The trouble with solving the mystery of a mass extinction is that the fossil record only provides snapshots of what transpired. It is rare that deposits which span the duration of an extinction - from pre-extinction communities to tattered remnants - are found, but paleontologists have discovered one such place in northern California called Samwell Cave Popcorn Dome. This location not only bridges the divide between the end of the Pleistocene and the beginning of our present epoch, the Holocene, but it also contains the remains of many small mammal species which have allowed paleontologists to track the abundance of species over time.

At first glance, the species of small mammals from Samwell Cave Popcorn Dome appear to have done better than the largest of the megafauna - all of the species represented in the cave are still alive today. This does not mean that they were immune from the catastrophic events of the time. During the Pleistocene the small mammal community was relatively even, with each species represented by numerous individuals (there were few "rare" species), but at the beginning of the Holocene wider disparities opened. Suddenly some small mammal species were dominant while others became scarce. In fact, some species disappeared from the site entirely, causing a drop in diversity from 12 to 8 species (signaling local absence but not total extinction). Whereas they had been present at the site during the Pleistocene, the Mazama pocket gopher and mountain beaver were gone by the Holocene, with species like ground squirrels, chipmunks, and voles making up a smaller proportion of the community than they had previously.

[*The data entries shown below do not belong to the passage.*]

(* ===== verification/Adaptive.v ===== *)
(** The adaptive compaction scheduler (compaction/adaptive.rs): typed debt flags and
    the action, class and budget they stand for, the evidence and outcomes kept per
    segment, the hill climbing of the weights and its rollback, and the workload
    profile for the policy selector. *)

From stdpp Require Import base gmap strings list.
From Stdlib Require Import Floats.SpecFloat.
From S2P Require Import Prelude SegMeta FlushEngine Compaction PdtMerge Scan HeatTracker QueryFeedback Ecotune.

Local Open Scope Z_scope.

(** [log2] and [powi], whose rounding the language leaves open. *)
Class FloatMath := { f64_log2 : f64 → f64; f64_powi : f64 → Z → f64 }.

(** * Data *)

Record CompactionWeights := { del_coef : f64; size_coef : f64; age_coef : f64; stale_coef : f64; miss_coef : f64 }.
Definition CompactionWeights_default : CompactionWeights :=
  {| del_coef := f64_of_Z 10; size_coef := f64_lit 3 10; age_coef := f64_lit 2 10; stale_coef := f64_of_Z 5; miss_coef := f64_of_Z 3 |}.
Definition set_stale_coef (w : CompactionWeights) (x : f64) : CompactionWeights :=
  {| del_coef := del_coef w; size_coef := size_coef w; age_coef := age_coef w; stale_coef := x; miss_coef := miss_coef w |}.
Definition set_miss_coef (w : CompactionWeights) (x : f64) : CompactionWeights :=
  {| del_coef := del_coef w; size_coef := size_coef w; age_coef := age_coef w; stale_coef := stale_coef w; miss_coef := x |}.

(** [DebtFlags]: the bits of a byte. *)
Abbreviation DebtFlags := Z.
Definition HIGH_DELETE_RATIO : DebtFlags := Z.shiftl 1 0.
Definition STALE_ZONE_MAP : DebtFlags := Z.shiftl 1 1.
Definition PRUNE_MISS_HIGH : DebtFlags := Z.shiftl 1 2.
Definition SMALL_FILE : DebtFlags := Z.shiftl 1 3.
Definition COLD_ACCESS : DebtFlags := Z.shiftl 1 4.
Definition flags_contains (flags f : DebtFlags) : bool := Z.land flags f =? f.
Definition flags_intersects (flags f : DebtFlags) : bool := negb (Z.land flags f =? 0).

Inductive DebtSignalClass := Direct | Heuristic | EvidenceSignal.
Definition permits_rewrite (c : DebtSignalClass) (b : RewriteBudget) : bool :=
  match c with
  | Direct => true
  | Heuristic => match b with HeuristicPriority => true | _ => false end
  | EvidenceSignal => match b with EvidenceDriven => true | _ => false end
  end.

Record MaintenanceEvidenceSnapshot := {
  me_seg_id : string;
  me_table : string;
  me_query_columns : list string;
  me_total_segment_rows : Z;
  me_delta_segment_count : Z;
  me_has_zone_map_predicates : bool;
  me_has_cross_column_or : bool;
  me_table_row_count : Z;
  me_total_bytes : Z;
  me_compressed_bytes : Z
}.
(** [From<&EvidenceSnapshot>]; the execution evidence has the same fields. *)
Definition maintenance_evidence (e : EvidenceSnapshot) : MaintenanceEvidenceSnapshot :=
  {| me_seg_id := ""; me_table := ev_table e; me_query_columns := ev_query_columns e;
     me_total_segment_rows := ev_total_segment_rows e; me_delta_segment_count := ev_delta_segment_count e;
     me_has_zone_map_predicates := ev_has_zone_map_predicates e; me_has_cross_column_or := ev_has_cross_column_or e;
     me_table_row_count := rs_row_count (ev_table_stats e); me_total_bytes := rs_total_bytes (ev_table_stats e);
     me_compressed_bytes := rs_compressed_bytes (ev_table_stats e) |}.
Definition set_evidence_seg (e : MaintenanceEvidenceSnapshot) (id : string) : MaintenanceEvidenceSnapshot :=
  {| me_seg_id := id; me_table := me_table e; me_query_columns := me_query_columns e;
     me_total_segment_rows := me_total_segment_rows e; me_delta_segment_count := me_delta_segment_count e;
     me_has_zone_map_predicates := me_has_zone_map_predicates e; me_has_cross_column_or := me_has_cross_column_or e;
     me_table_row_count := me_table_row_count e; me_total_bytes := me_total_bytes e; me_compressed_bytes := me_compressed_bytes e |}.
Definition compressed_bytes_ratio (e : MaintenanceEvidenceSnapshot) : f64 :=
  if me_total_bytes e =? 0 then f64_of_Z 1
  else f64_clamp (f64_div (f64_of_Z (me_compressed_bytes e)) (f64_of_Z (me_total_bytes e))) (f64_of_Z 0) (f64_of_Z 1).

Inductive QualitySignalKind := ProxyBootstrap | MeasuredDeleteResolution.
Record DebtResolutionOutcome := {
  do_resolved_flags : DebtFlags;
  delete_debt_remaining_ratio : f64;
  do_rows_read : Z;
  do_rows_written : Z;
  do_rows_dropped : Z;
  source_seg_id : option string;
  quality_signal_kind : QualitySignalKind
}.
Definition outcome_from_merge_stats (id : string) (st : MergeStats) : DebtResolutionOutcome :=
  let remaining_ratio := if rows_read st =? 0 then f64_of_Z 1
    else f64_sub (f64_of_Z 1) (f64_div (f64_of_Z (rows_dropped st)) (f64_of_Z (rows_read st))) in
  {| do_resolved_flags := HIGH_DELETE_RATIO; delete_debt_remaining_ratio := f64_clamp remaining_ratio (f64_of_Z 0) (f64_of_Z 1);
     do_rows_read := rows_read st; do_rows_written := rows_written st; do_rows_dropped := rows_dropped st;
     source_seg_id := Some id; quality_signal_kind := MeasuredDeleteResolution |}.
Definition is_measured (o : DebtResolutionOutcome) : bool :=
  match quality_signal_kind o with MeasuredDeleteResolution => true | ProxyBootstrap => false end.

Record AdaptiveCompactionScheduler := {
  weights : CompactionWeights;
  ad_feedback : Feedback;
  ad_evidence : gmap string MaintenanceEvidenceSnapshot;
  write_heat_tracker : WriteHeatTracker;
  prev_weights : CompactionWeights;
  step_size : f64;
  min_query_count : Z;
  adjustment_interval : Z;
  call_count : Z;
  prev_hit_ratio : f64;
  last_compaction_outcomes : gmap string DebtResolutionOutcome
}.
Definition adaptive_new : AdaptiveCompactionScheduler := {|
  weights := CompactionWeights_default; ad_feedback := ∅; ad_evidence := ∅; write_heat_tracker := heat_new;
  prev_weights := CompactionWeights_default; step_size := f64_lit 5 10; min_query_count := 5; adjustment_interval := 10;
  call_count := 0; prev_hit_ratio := f64_lit 5 10; last_compaction_outcomes := ∅ |}.

Definition set_feedback (s : AdaptiveCompactionScheduler) (d : Feedback) : AdaptiveCompactionScheduler := {|
  weights := weights s; ad_feedback := d; ad_evidence := ad_evidence s; write_heat_tracker := write_heat_tracker s;
  prev_weights := prev_weights s; step_size := step_size s; min_query_count := min_query_count s;
  adjustment_interval := adjustment_interval s; call_count := call_count s; prev_hit_ratio := prev_hit_ratio s;
  last_compaction_outcomes := last_compaction_outcomes s |}.
Definition set_evidence (s : AdaptiveCompactionScheduler) (e : gmap string MaintenanceEvidenceSnapshot) : AdaptiveCompactionScheduler := {|
  weights := weights s; ad_feedback := ad_feedback s; ad_evidence := e; write_heat_tracker := write_heat_tracker s;
  prev_weights := prev_weights s; step_size := step_size s; min_query_count := min_query_count s;
  adjustment_interval := adjustment_interval s; call_count := call_count s; prev_hit_ratio := prev_hit_ratio s;
  last_compaction_outcomes := last_compaction_outcomes s |}.

Section adaptive.
Implicit Types (s : AdaptiveCompactionScheduler) (meta : SegmentMeta).

(** * Evidence *)

Definition observe_metadata_evidence s (e : EvidenceSnapshot) : AdaptiveCompactionScheduler :=
  let snapshot := maintenance_evidence e in
  set_evidence s (foldl (λ m id, <[id := set_evidence_seg snapshot id]> m) (ad_evidence s) (ev_executed_segment_ids e)).
Definition evidence_for_segment s (id : string) : option MaintenanceEvidenceSnapshot := ad_evidence s !! id.

(** * Debt *)

Definition size_mb meta : f64 := f64_div (f64_of_Z (size_bytes meta)) (f64_of_Z (1024 * 1024)).
Definition small_file meta : bool := f64_ltb (size_mb meta) (f64_of_Z 1).
Definition over_half (x : f64) : bool := f64_ltb (f64_lit 5 10) x.

Definition classify_debt s meta : DebtFlags :=
  let flags := if over_half (del_ratio meta) then HIGH_DELETE_RATIO else 0 in
  let flags := if over_half (staleness_penalty (ad_feedback s) (seg_id meta)) then Z.lor flags STALE_ZONE_MAP else flags in
  let miss_ratio := f64_sub (f64_of_Z 1) (prune_hit_ratio (ad_feedback s) (seg_id meta)) in
  let flags := if over_half miss_ratio then Z.lor flags PRUNE_MISS_HIGH else flags in
  if small_file meta then Z.lor flags SMALL_FILE else flags.

Definition debt_signal_class (flags : DebtFlags) : DebtSignalClass :=
  if flags_contains flags HIGH_DELETE_RATIO then Direct
  else if flags_intersects flags (Z.lor STALE_ZONE_MAP PRUNE_MISS_HIGH) then EvidenceSignal else Heuristic.

Definition rewrite_budget_for_segment s meta (action : RewriteAction) : RewriteBudget :=
  if truth_plane_privileged action then HardGate else
  if permits_rewrite (debt_signal_class (classify_debt s meta)) (budget action) then budget action else HeuristicPriority.

Definition maintenance_action_for_segment s meta : option RewriteAction :=
  let flags := classify_debt s meta in
  if flags_contains flags HIGH_DELETE_RATIO then Some RPdtMerge
  else if flags_contains flags PRUNE_MISS_HIGH then Some RQueryDriven
  else if flags_contains flags STALE_ZONE_MAP then Some RMetadataEvidenceRefresh
  else if flags_contains flags SMALL_FILE then Some RSmallFileMerge else None.

Definition last_compaction_outcome s (id : string) : option DebtResolutionOutcome := last_compaction_outcomes s !! id.
Definition measured_post_compaction_outcome s (id : string) : option DebtResolutionOutcome :=
  match last_compaction_outcome s id with Some o => if is_measured o then Some o else None | None => None end.

Record MaintenanceLedgerRow := {
  lr_seg_id : string;
  lr_debt_flags : DebtFlags;
  lr_debt_signal_class : DebtSignalClass;
  lr_action : option RewriteAction;
  lr_action_budget : option RewriteBudget;
  lr_action_authority : option ActionAuthority;
  lr_executor_authoritative : bool;
  lr_del_ratio : f64;
  lr_staleness_penalty : f64;
  lr_prune_miss_ratio : f64;
  lr_small_file : bool;
  lr_evidence : option MaintenanceEvidenceSnapshot;
  lr_last_outcome : option DebtResolutionOutcome;
  lr_last_outcome_measured : bool;
  lr_feedback_seeded_from : option string;
  lr_feedback_query_count : Z
}.
Definition maintenance_ledger_row s meta : MaintenanceLedgerRow :=
  let flags := classify_debt s meta in
  let action := maintenance_action_for_segment s meta in
  let last_outcome := last_compaction_outcome s (seg_id meta) in
  {| lr_seg_id := seg_id meta; lr_debt_flags := flags; lr_debt_signal_class := debt_signal_class flags; lr_action := action;
     lr_action_budget := rewrite_budget_for_segment s meta <$> action; lr_action_authority := authority <$> action;
     lr_executor_authoritative := match action with Some a => is_executor_authoritative a | None => false end;
     lr_del_ratio := del_ratio meta; lr_staleness_penalty := staleness_penalty (ad_feedback s) (seg_id meta);
     lr_prune_miss_ratio := f64_sub (f64_of_Z 1) (prune_hit_ratio (ad_feedback s) (seg_id meta)); lr_small_file := small_file meta;
     lr_evidence := evidence_for_segment s (seg_id meta); lr_last_outcome := last_outcome;
     lr_last_outcome_measured := match last_outcome with Some o => is_measured o | None => false end;
     lr_feedback_seeded_from := last_outcome ≫= source_seg_id;
     lr_feedback_query_count := match ad_feedback s !! seg_id meta with Some f => fb_query_count f | None => 0 end |}.
Definition maintenance_ledger s (metas : list SegmentMeta) : list MaintenanceLedgerRow := maintenance_ledger_row s <$> metas.

Record MaintenanceGovernanceRow := {
  gr_seg_id : string;
  gr_action : option RewriteAction;
  gr_action_budget : option RewriteBudget;
  gr_action_authority : option ActionAuthority;
  gr_executor_authoritative : bool;
  gr_feedback_seeded_from : option string;
  gr_has_last_outcome : bool;
  gr_last_outcome_measured : bool
}.
Definition governance_row s meta : MaintenanceGovernanceRow :=
  let row := maintenance_ledger_row s meta in
  {| gr_seg_id := lr_seg_id row; gr_action := lr_action row; gr_action_budget := lr_action_budget row;
     gr_action_authority := lr_action_authority row; gr_executor_authoritative := lr_executor_authoritative row;
     gr_feedback_seeded_from := lr_feedback_seeded_from row;
     gr_has_last_outcome := match lr_last_outcome row with Some _ => true | None => false end;
     gr_last_outcome_measured := lr_last_outcome_measured row |}.
Definition maintenance_governance_snapshot s (metas : list SegmentMeta) : list MaintenanceGovernanceRow := governance_row s <$> metas.

(** * Outcomes and weights *)

Definition observe_maintenance_feedback_seed s (old_seg_id new_seg_id : string) (timestamp : Z) : AdaptiveCompactionScheduler :=
  set_feedback s (alias_feedback (ad_feedback s) old_seg_id new_seg_id timestamp).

The shifting abundance of small mammals occurred in two pulses, the first of which came between about 15,000 and 14,000 years ago. Some species, such as deer mice and Botta's pocket gopher, became more abundant during this time, while others, such as the Mazama pocket gopher, declined, but no species disappeared entirely. Then came another extinction pulse between 11,000 and 7,500 years ago. During this event some species were extirpated from the area while others suffered population reductions, bringing the community close to its modern-day makeup. The prolific nature of many small mammal species made them resistant to total extinction, but they were not invulnerable to drastic ecological change.

But what caused these shifts in the first place? There is no reason to suppose that these small mammals suffered from "overkill" as has been proposed for large mammals, and instead it appears that climate change was the primary culprit. As the cold, arid climate of the Pleistocene rapidly shifted to a warmer and wetter one, some species were locally wiped out, and it is not surprising that the species of pocket gophers and mountain beavers which once inhabited Samwell Cave Popcorn Dome now live in cooler areas. Furthermore, during the ecological pulses deer mice populations surged. As these mice are prolific generalists which often invaded disturbed habitats, their burgeoning numbers during the transition hints that major climate-driven ecological shifts were underway during the close of the Pleistocene. Perhaps the changes were even reinforced through the extinction of the megafauna. Apex predators and megaherbivores literally change the landscape through controlling populations of other animal species, dispersing seeds, and other activities, so perhaps the small mammal community was close to the bottom of an ecological cascade triggered by the loss of larger animals.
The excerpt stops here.